Junto a los Ministros y el Pueblo Revolucionario, convocamos al Poder Constituyente Originario #VamosAConstituyente https://t.co/uPmaZSTYag— Nicolás Maduro (@NicolasMaduro) May 1, 2017
En efecto, según explicó el mismo Nicolás Maduro, alrededor de 250 asambleístas serán nombrados directamente por las bases obreras y los movimientos sociales (grupos de mayoría chavista), lo que permitiría que el Ejecutivo tenga asegurado el control de, cuando menos, la mitad de los constituyentes. Los restantes 250, por otro lado, serán designados a través de comicios municipales “con voto directo [y] secreto”.
Lejos de representar una solución viable, la iniciativa planteada por Maduro agudiza la tensa crisis política y social que atraviesa el país caribeño. Ello pues, vista de forma holística, la convocatoria a esta Asamblea Nacional Constituyente –que lo que pretende es crear un poder paralelo a la Asamblea Nacional Legislativa de mayoría opositora– no es más que la continuación de una sucesión de episodios recientes en los que el gobierno, valiéndose de estratagemas legales y del apoyo palmario del Poder Judicial y del órgano electoral, ha terminado por consumar lo que es ya, a todas luces, un régimen dictatorial.
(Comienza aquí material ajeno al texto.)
Lemma branch_step_ok fuel s i f taken s' :
  sched_ok g s -> dst i = ∅ -> branch_step g fuel s i f taken = Some s' -> sched_ok g s'.
Proof.
  intros Hs Hdst. unfold branch_step. destruct (branch_slot (core g)).
  2: { destruct (branch_exec s i _) as [x resolve]. destruct (branch_predict g s i x resolve taken) as [[mp pend] red].
       intros H. apply (inj Some) in H. subst s'. eapply skip_ok; try eassumption; reflexivity. }
  set (d0 := Z.max _ (ser_until s)).
  destruct (dispatch_cycle g fuel s i d0 [BPU]) as [[d avail] |] eqn:Ed; [| discriminate].
  destruct (branch_exec s i _) as [x resolve]. destruct (branch_predict g s i x resolve taken) as [[mp pend] red].
  intros H. apply (inj Some) in H. subst s'.
  set (c := branch_complete (nb_hist s) (Z.max resolve (prev_C (nb_hist s)))).
  destruct (branch_complete_spec (nb_hist s) (Z.max resolve (prev_C (nb_hist s))) ltac:(lia)) as [Hc1 Hc2].
  set (t := {| t_ins := i; t_F := f; t_D := d; t_S := x; t_E := x; t_C := c; t_unit := BPU |}).
  apply (push_ok s _ (Branch i f x resolve c mp (Some t)) t Hs); try reflexivity.
  - apply (dispatched_fits s i f d d0 [BPU] avail fuel t Ed); try reflexivity; cbn [t t_C t_unit];
      try assumption; try (fold c in Hc1; lia); try (intros []; reflexivity).
  - intros []. reflexivity.
  - intros y. unfold writes. cbn [t t_ins]. rewrite Hdst. rewrite bool_decide_false by apply not_elem_of_empty. reflexivity.
Qed.

Lemma run_sched_ok fuel s stream s' :
  1 <= mul g -> 1 <= div_cycles g -> sched_ok g s -> run g fuel s stream = Some s' -> sched_ok g s'.
Proof.
  intros Hm Hd. revert s. induction stream as [| [[pc w] npc] rest IH]; intros s Hs; [intros [= <-]; exact Hs |].
  cbn [run]. destruct (step g fuel s pc w npc (map fst rest)) as [s1 |] eqn:E; [| discriminate].
  apply IH. revert E. unfold step. destruct (fetch_cycle g fuel s _ _) as [f |]; [| discriminate].
  pose proof (mk_Insn_good (mul g) (div_cycles g) pc w Hm Hd) as Hg. fold (insn g pc w) in Hg.
  destruct (is_unit (insn g pc w) BPU) eqn:Eu; [| apply plain_step_ok; assumption].
  apply branch_step_ok; [exact Hs |]. apply Hg. apply bool_decide_eq_true in Eu. exact Eu.
Qed.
Ejemplos de esto último abundan. Como se recuerda, desde octubre del año pasado, el chavismo ha paralizado una legítima solicitud ciudadana para que se convoque un referéndum revocatorio en contra de Nicolás Maduro, aduciendo una supuesta irregularidad en la recolección de firmas (ello, además, luego de haber obstaculizado la activación del plebiscito creando nuevos requisitos sobre la marcha); ha suspendido sin mayores explicaciones y de manera indefinida las elecciones regionales; y se ha levantado la inmunidad de los parlamentarios (garantizada a nivel constitucional). Y por si esto fuera poco, hace apenas algunas semanas el Tribunal Supremo de Justicia –entidad también controlada por el chavismo– disolvió a través de una resolución la ya mencionada Asamblea Nacional Legislativa, decisión de la que luego se retractó… a pedido de Maduro. Precisamente, esta última medida golpista fue la que gatilló las protestas que hoy se extienden por varias ciudades venezolanas.
Ahora, como si los atropellos ya cometidos no fuesen suficientes, Maduro pretende romper de una vez por todas con los límites que la Constitución vigente le impone a su poder, improvisando un mecanismo de careta democrática que, tal como ha sido comunicado, es abiertamente inconstitucional. Esto pues la medida anunciada ignora el derecho de los ciudadanos venezolanos de ejercer su voto de manera universal, secreta, directa y sin restricciones de ningún tipo, para designar a cada uno de sus representantes ante la Asamblea Constituyente; con la pobre excusa de que el proceso sea sometido a criterios de ‘clase’ o pertenencia a alguna organización.
Mención aparte merece el hecho de que, irónicamente, la Constitución que el dictador venezolano hoy pretende cambiar es justamente la que fue promovida y aprobada en 1999 por su líder y antecesor, Hugo Chávez. Texto que, entre otras cosas, fortaleció el poder de la figura presidencial, extendió los controles estatales a la economía y a la prensa, y modificó el nombre oficial del país a “República Bolivariana de Venezuela”.
Queda claro, pues, que la medida anunciada por Nicolás Maduro no hace otra cosa que confirmar que su régimen, como el país, ha caído en una crisis que ya no sabe cómo enfrentar. Un manotazo de ahogado de quien sabe que, si no quiebra aun más las reglas, pronto podría perder el poder.